Carlos

Director: Olivier Assayas
Year Released: 2010
Rating: 3.5

One of the cinema's humanists does a sprawling film about one of Europe's sociopaths, Ilich Ramírez Sánchez (played with multilingual bravado by Édgar Ramírez), starting with his early days doing bombings for the PFLP and slowly earning 'respect' and international infamy, before ending up pudgy, betrayed and used as a political bargaining chip. The TV mini-series runs over five hours long, but the cut I saw is a considerably pared-down 2 ½ hour ride, with the final half-hour feeling considerably chopped up and rushed through.

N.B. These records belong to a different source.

(* ===== verification/Index.v ===== *)
(** * Index, footer and their validation

    Models [internal/sstable/index.go], [footer.go] and [validation.go]: the
    sparse index that maps first keys to blocks, the fixed-size footer that
    locates index and filter, and the checks that make a file's regions
    trustworthy.  A file is the list of its bytes. *)

From S2P Require Export Prelude.

(** ** Index *)

Record IndexEntry := mkIndexEntry {
  FirstKey : bytes;
  Offset : Z;
  Length : Z;
}.

Global Instance IndexEntry_eq_dec : EqDecision IndexEntry.
Proof. solve_decision. Defined.

Definition firstPossibleBlock (index : list IndexEntry) (key : bytes) : Z :=
  if len index =? 0 then -1
  else
    let i := Search (length index) (fun i =>
      match index !! i with Some e => key_leb key (FirstKey e) | None => false end) in
    if (i =? length index)%nat then len index - 1
    else if (0 <? i)%nat then Z.of_nat i - 1
    else 0.

Definition index_entry_bytes (entry : IndexEntry) : bytes :=
  PutUint32 (u32 (len (FirstKey entry))) ++ PutUint64 (Offset entry) ++ PutUint32 (Length entry) ++
  FirstKey entry.

Definition writeIndex (index : list IndexEntry) : bytes :=
  PutUint32 (u32 (len index)) ++ concat (index_entry_bytes <$> index).

Inductive index_error : Type :=
| IndexIO (e : io_error)
| IndexKeyLength.

(** The loop of [decodeIndex], [n] entries left. *)
Fixpoint decode_entries (n : nat) (r : bytes) : result index_error (list IndexEntry * bytes) :=
  match n with
  | O => Ok ([], r)
  | S n =>
      '(header, r) ← map_err IndexIO (ReadFull 16 r);
      let keyLen := Uint32 (slice 0 4 header) in
      let offset := Uint64 (slice 4 12 header) in
      let length_ := Uint32 (slice 12 16 header) in
      _ ← guard_err (len r <? keyLen) IndexKeyLength;
      '(key, r) ← map_err IndexIO (ReadFull (Z.to_nat keyLen) r);
      '(index, r) ← decode_entries n r;
      Ok (mkIndexEntry key offset length_ :: index, r)
  end.

Definition decodeIndex (buf : bytes) : result index_error (list IndexEntry) :=
  '(countBuf, r) ← map_err IndexIO (ReadFull 4 buf);
  let count := Uint32 countBuf in
  '(index, _) ← decode_entries (Z.to_nat count) r;
  Ok index.

(** ** Footer *)

Definition footerSize : Z := 40.
Definition maxIndexSize : Z := 256 * 2 ^ 20.
Definition maxFilterSize : Z := 256 * 2 ^ 20.
Definition legacyVersion : Z := 2.
Definition currentVersion : Z := 3.

(** ["HYPSST"] *)
Definition tableMagic : bytes := map z2b [72; 89; 80; 83; 83; 84].

Record footerMetadata := mkFooter {
  formatVersion : Z;
  indexOffset : Z;
  indexLength : Z;
  filterOffset : Z;
  filterLength : Z;
}.

Inductive footer_error : Type :=
| FooterTooSmall
| FooterMagic
| FooterVersion (v : Z)
| FooterFlags (f : Z)
| FooterIndexOffset (o dataEnd : Z)
| FooterIndexLength (l dataEnd o : Z)
| FooterFilterOffsetNonZero (o : Z)
| FooterIndexEnd (indexEnd dataEnd : Z)
| FooterFilterOffset (o indexEnd : Z)
| FooterFilterBoundary (o dataEnd : Z)
| FooterFilterLength (l dataEnd o : Z)
| FooterFilterEnd (e dataEnd : Z).

Definition writeFooter (indexOffset indexLength filterOffset filterLength : Z) : bytes :=
  PutUint64 indexOffset ++ PutUint64 indexLength ++ PutUint64 filterOffset ++ PutUint64 filterLength ++
  tableMagic ++ [z2b currentVersion; z2b 0].

Definition readFooter (file : bytes) : result footer_error footerMetadata :=
  let fileSize := len file in
  _ ← guard_err (fileSize <? footerSize) FooterTooSmall;
  let footer := drop (length file - 40) file in
  _ ← guard_err (negb (bool_decide (slice 32 38 footer = tableMagic))) FooterMagic;
  let version := le_Z (slice 38 39 footer) in
  _ ← guard_err (negb (version =? legacyVersion) && negb (version =? currentVersion)) (FooterVersion version);
  let flags := le_Z (slice 39 40 footer) in
  _ ← guard_err (negb (flags =? 0)) (FooterFlags flags);
  let indexOffset := Uint64 (slice 0 8 footer) in
  let indexLength := Uint64 (slice 8 16 footer) in
  let filterOffset := Uint64 (slice 16 24 footer) in
  let filterLength := Uint64 (slice 24 32 footer) in
  let dataEnd := u64 (fileSize - footerSize) in
  _ ← guard_err (indexOffset >? dataEnd) (FooterIndexOffset indexOffset dataEnd);
  _ ← guard_err (indexLength >? u64 (dataEnd - indexOffset)) (FooterIndexLength indexLength dataEnd indexOffset);
  let indexEnd := u64 (indexOffset + indexLength) in
  _ ← (if filterLength =? 0 then
         _ ← guard_err (negb (filterOffset =? 0)) (FooterFilterOffsetNonZero filterOffset);
         guard_err (negb (indexEnd =? dataEnd)) (FooterIndexEnd indexEnd dataEnd)
       else
         _ ← guard_err (negb (filterOffset =? indexEnd)) (FooterFilterOffset filterOffset indexEnd);
         _ ← guard_err (filterOffset >? dataEnd) (FooterFilterBoundary filterOffset dataEnd);
         _ ← guard_err (filterLength >? u64 (dataEnd - filterOffset))
               (FooterFilterLength filterLength dataEnd filterOffset);
         guard_err (negb (u64 (filterOffset + filterLength) =? dataEnd))
           (FooterFilterEnd (u64 (filterOffset + filterLength)) dataEnd));
  Ok (mkFooter version indexOffset indexLength filterOffset filterLength).

(** ** Buffer lengths *)

Definition maxInt : Z := 2 ^ 63 - 1.

Inductive length_error : Type :=
| LengthExceeds (n max : Z)
| LengthAllocation (n : Z).

Definition checkedBufferLength (length_ maxLength : Z) : result length_error Z :=
  _ ← guard_err (length_ >? maxLength) (LengthExceeds length_ maxLength);
  _ ← guard_err (length_ >? maxInt) (LengthAllocation length_);
  Ok length_.

(** ** Laws of the index *)

Definition wf_index_entry (e : IndexEntry) : Prop :=
  is_u32 (len (FirstKey e)) /\ is_u64 (Offset e) /\ is_u32 (Length e).

(** The 16 header bytes of an entry and their fields. *)
Lemma index_header_fields kl off ln (Hk : is_u32 kl) (Ho : is_u64 off) (Hl : is_u32 ln)
    (h := PutUint32 kl ++ PutUint64 off ++ PutUint32 ln) :
  length h = 16%nat /\ Uint32 (slice 0 4 h) = kl /\ Uint64 (slice 4 12 h) = off /\ Uint32 (slice 12 16 h) = ln.
Proof.
  unfold h, slice. pose proof (length_PutUint32 kl) as L1. pose proof (length_PutUint32 ln) as L2.
  pose proof (length_PutUint64 off) as L3. split_and!.
  - rewrite !length_app. lia.
  - change (drop 0 ?x) with x. rewrite take_app_length' by done.
    rewrite <- (app_nil_r (PutUint32 kl)). by apply Uint32_PutUint32.
  - rewrite drop_app_length', take_app_length' by lia.
    rewrite <- (app_nil_r (PutUint64 off)). by apply Uint64_PutUint64.
  - rewrite app_assoc, drop_app_length' by (rewrite length_app; lia). rewrite take_ge by lia.
    rewrite <- (app_nil_r (PutUint32 ln)). by apply Uint32_PutUint32.
Qed.

Lemma decode_entries_write index rest :
  Forall wf_index_entry index ->
  decode_entries (length index) (concat (index_entry_bytes <$> index) ++ rest) = Ok (index, rest).
Proof.
  induction 1 as [|e index (Hk & Ho & Hl) _ IH]; [done |]. rewrite fmap_cons. cbn [length decode_entries concat].
  unfold index_entry_bytes at 1. rewrite u32_id by done.
  destruct (index_header_fields _ _ _ Hk Ho Hl) as (L & F1 & F2 & F3). cbv zeta in L, F1, F2, F3.
  rewrite <- !app_assoc, (app_assoc (PutUint64 _)), (app_assoc (PutUint32 _)), ReadFull_app by done. bind_step.
  rewrite F1, F2, F3. cbv zeta. rewrite guard_err_false by (rewrite len_app; pose proof (len_nonneg (concat (index_entry_bytes <$> index) ++ rest)); lia).
  bind_step. rewrite ReadFull_app by (unfold len; lia). bind_step. rewrite IH. by destruct e.
Qed.

Lemma decodeIndex_writeIndex index rest :
  Forall wf_index_entry index -> is_u32 (len index) -> decodeIndex (writeIndex index ++ rest) = Ok index.
Proof.
  intros Hf Hc. unfold decodeIndex, writeIndex. rewrite u32_id, <- app_assoc by done.
  rewrite ReadFull_app by apply length_PutUint32. bind_step.
  rewrite <- (app_nil_r (PutUint32 _)), Uint32_PutUint32 by done.
  replace (Z.to_nat (len index)) with (length index) by (unfold len; lia).
  by rewrite decode_entries_write.
Qed.

(** The first keys do not decrease. *)
Definition index_sorted (index : list IndexEntry) : Prop :=
  StronglySorted (fun a b => FirstKey a <= FirstKey b)%key index.

Lemma index_sorted_lookup index i j a b :
  index_sorted index -> (i < j)%nat -> index !! i = Some a -> index !! j = Some b -> (FirstKey a <= FirstKey b)%key.
Proof.
  intros Hs. revert i j. induction Hs as [|x l Hs IH Hf]; intros [|i] [|j] Hij Ha Hb; try done; try lia.
  - injection Ha as ->. rewrite Forall_lookup in Hf. eauto.
  - apply (IH i j); [lia | done | done].
Qed.

(** The block chosen is the last one whose first key is below the target, or
    the first block. *)
Lemma firstPossibleBlock_spec index key :
  index_sorted index -> index <> [] ->
  exists i, firstPossibleBlock index key = Z.of_nat i /\ (i < length index)%nat /\
    (forall e, (0 < i)%nat -> index !! i = Some e -> (FirstKey e < key)%key) /\
    (forall j e, (i < j)%nat -> index !! j = Some e -> (key <= FirstKey e)%key).
Proof.
  intros Hs Hne. unfold firstPossibleBlock.
  assert (0 < length index)%nat by (destruct index; [done | simpl; lia]).
  destruct (Z.eqb_spec (len index) 0); [unfold len in *; lia |].
  set (ge := fun i => match index !! i with Some e => key_leb key (FirstKey e) | None => false end).
  destruct (Search_spec (length index) ge) as (S1 & S2 & S3).
  { intros a b Hab. unfold ge. destruct (index !! a) as [ea|] eqn:Ea; [| done].
    destruct (index !! b) as [eb|] eqn:Eb; [| apply lookup_ge_None in Eb; lia].
    destruct (decide (a = b)) as [-> |]; [congruence |].
    pose proof (index_sorted_lookup _ a b _ _ Hs ltac:(lia) Ea Eb). intros. key_order. }
  set (s := Search (length index) ge) in *.
  assert (Hlt : forall i e, (i < s)%nat -> index !! i = Some e -> (FirstKey e < key)%key).
  { intros i e Hi He. specialize (S2 i Hi). unfold ge in S2. rewrite He in S2. by key_reflect. }
  assert (Hge : forall i e, (s <= i)%nat -> index !! i = Some e -> (key <= FirstKey e)%key).
  { intros i e Hi He. apply lookup_lt_Some in He as Hl. specialize (S3 i ltac:(lia)). unfold ge in S3. by rewrite He in S3. }
  destruct (Nat.eqb_spec s (length index)) as [Hse | Hse].
  - exists (length index - 1)%nat. split_and!; [unfold len; lia | lia | |].
    + intros e _ He. apply (Hlt (length index - 1)%nat); [lia | done].
    + intros j e Hj He. apply lookup_lt_Some in He. lia.
  - destruct (Nat.ltb_spec 0 s).
    + exists (s - 1)%nat. split_and!; [lia | lia | |].
      * intros e _ He. apply (Hlt (s - 1)%nat); [lia | done].
      * intros j e Hj He. apply (Hge j); [lia | done].
    + exists 0%nat. split_and!; [done | lia | lia |]. intros j e Hj He. apply (Hge j); [lia | done].
Qed.

(** ** Laws of the footer *)

(** The regions of a file with a valid footer. *)
Definition footer_ok (file : bytes) (m : footerMetadata) : Prop :=
  let dataEnd := len file - footerSize in
  0 <= indexOffset m /\ 0 <= indexLength m /\ 0 <= filterLength m /\
  (if filterLength m =? 0 then filterOffset m = 0 /\ indexOffset m + indexLength m = dataEnd
   else filterOffset m = indexOffset m + indexLength m /\ filterOffset m + filterLength m = dataEnd) /\
  (formatVersion m = legacyVersion \/ formatVersion m = currentVersion).

Lemma u64_sub_id a b : 0 <= b <= a -> a <= u64_max -> u64 (a - b) = a - b.
Proof. intros. apply u64_id. unfold is_u64. lia. Qed.

(** The footer the writer appends to its regions is accepted and gives them
    back. *)
Lemma readFooter_written body io il fo fl :
  is_u64 io -> is_u64 il -> is_u64 fo -> is_u64 fl -> len body + footerSize <= u64_max ->
  footer_ok (body ++ writeFooter io il fo fl) (mkFooter currentVersion io il fo fl) ->
  readFooter (body ++ writeFooter io il fo fl) = Ok (mkFooter currentVersion io il fo fl).
Proof.
  intros H1 H2 H3 H4 Hu. unfold footer_ok, readFooter.
  cbn [indexOffset indexLength filterOffset filterLength formatVersion].
  set (f := writeFooter io il fo fl).
  assert (Lf : length f = 40%nat) by (unfold f, writeFooter; rewrite !length_app, !length_PutUint64; done).
  assert (Hl : len (body ++ f) = len body + 40) by (rewrite len_app; unfold len; lia).
  assert (Ef : drop (length (body ++ f) - 40) (body ++ f) = f)
    by (rewrite length_app, drop_app_length'; [done | lia]).
  assert (Hf : slice 32 38 f = tableMagic /\ slice 38 39 f = [z2b currentVersion] /\ slice 39 40 f = [z2b 0] /\
    Uint64 (slice 0 8 f) = io /\ Uint64 (slice 8 16 f) = il /\ Uint64 (slice 16 24 f) = fo /\
    Uint64 (slice 24 32 f) = fl).
  { pose proof (length_PutUint64 io) as L1. pose proof (length_PutUint64 il) as L2.
    pose proof (length_PutUint64 fo) as L3. pose proof (length_PutUint64 fl) as L4.
    assert (Hr : forall z, is_u64 z -> Uint64 (PutUint64 z) = z).
    { intros z Hz. rewrite <- (app_nil_r (PutUint64 z)). by apply Uint64_PutUint64. }
    split_and!; try done; unfold f, writeFooter, slice.
    - change (drop 0 ?x) with x. rewrite take_app_length' by done. auto.
    - rewrite drop_app_length', take_app_length' by done. auto.
    - rewrite app_assoc, drop_app_length', take_app_length' by (rewrite ?length_app; lia). auto.
    - rewrite 2!app_assoc, drop_app_length', take_app_length' by (rewrite ?length_app; lia). auto. }
  destruct Hf as (F1 & F2 & F3 & F4 & F5 & F6 & F7).
  cbv zeta. rewrite Ef, F1, F2, F3, F4, F5, F6, F7, Hl. intros (P1 & P2 & P3 & P4 & _).
  pose proof (len_nonneg body). unfold footerSize, is_u64 in *.
  rewrite (u64_sub_id (len body + 40) 40) by lia.
  change (le_Z [z2b currentVersion]) with currentVersion. change (le_Z [z2b 0]) with 0.
  rewrite bool_decide_true by done.
  assert (Hio : io <= len body /\ il <= len body - io) by (destruct (fl =? 0); lia).
  rewrite (u64_sub_id (len body + 40 - 40) io) by lia. rewrite (u64_id (io + il)) by (unfold is_u64; lia).
  rewrite (guard_err_false FooterTooSmall) by lia. bind_step. rewrite (guard_err_false FooterMagic) by done. bind_step.
  rewrite (guard_err_false (FooterVersion _)) by done. bind_step. rewrite (guard_err_false (FooterFlags _)) by done. bind_step.
  rewrite (guard_err_false (FooterIndexOffset _ _)) by lia. bind_step.
  rewrite (guard_err_false (FooterIndexLength _ _ _)) by lia. bind_step.
  destruct (fl =? 0).
  - by rewrite !guard_err_false by lia.
  - rewrite (u64_sub_id (len body + 40 - 40) fo), (u64_id (fo + fl)) by (unfold is_u64; lia).
    by rewrite !guard_err_false by lia.
Qed.

(** C39: an accepted footer is safe to follow.  The index and the filter lie
    inside the file before the footer, adjacent and without overlap, and none
    of the 64-bit sums in the checks wraps around. *)
Theorem footer_regions_safe file m : len file <= u64_max -> readFooter file = Ok m -> footer_ok file m.
Proof.
  intros Hu H. unfold readFooter in H. cbv zeta in H.
  set (f := drop (length file - 40) file) in *.
  pose proof (Uint64_range (slice 0 8 f)) as R1. pose proof (Uint64_range (slice 8 16 f)) as R2.
  pose proof (Uint64_range (slice 16 24 f)) as R3. pose proof (Uint64_range (slice 24 32 f)) as R4.
  set (io := Uint64 (slice 0 8 f)) in *. set (il := Uint64 (slice 8 16 f)) in *.
  set (fo := Uint64 (slice 16 24 f)) in *. set (fl := Uint64 (slice 24 32 f)) in *.
  set (v := le_Z (slice 38 39 f)) in *. clearbody io il fo fl v. unfold is_u64 in *.
  bind_inv H. rename Hx5 into Hr. injection H as <-. unfold footerSize in *.
  rewrite (u64_sub_id (len file) 40) in * by lia.
  rewrite (u64_sub_id (len file - 40) io) in Hx4 by lia.
  rewrite (u64_id (io + il)) in Hr by (unfold is_u64; lia).
  unfold footer_ok, footerSize. cbn [indexOffset indexLength filterOffset filterLength formatVersion]. split_and!; try lia.
  - destruct (fl =? 0); bind_inv Hr; apply guard_err_Ok in Hr; [lia |].
    rewrite u64_sub_id in Hx7 by lia. rewrite u64_id in Hr by (unfold is_u64; lia). lia.
Qed.

Lemma footer_regions_safe_witness :
  footer_ok (replicate 10 x00 ++ writeFooter 2 3 5 5) (mkFooter currentVersion 2 3 5 5).
Proof. apply footer_regions_safe; vm_compute; congruence. Defined.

The raid on OPEC is a sequence of crisp, confident filmmaking and the all-over-the-world 'jet setting' suggests that Spielberg's Munich may have been an influence, plus the chain-smoking and womanizing suggest 70's sexism and machismo (and the eventual toll taken on the body with years of neglect and aging). Venezuelan Ramírez was quite literally born to play this role and the way he admires his naked frame pre-exile may be Assayas' way of hinting that for the terrorist, it's considerably more about vanity than politics. How the man ended up not being killed by the likes of the Mossad, KGB, MI6 or the CIA is actually quite an enigma (or miracle) in itself.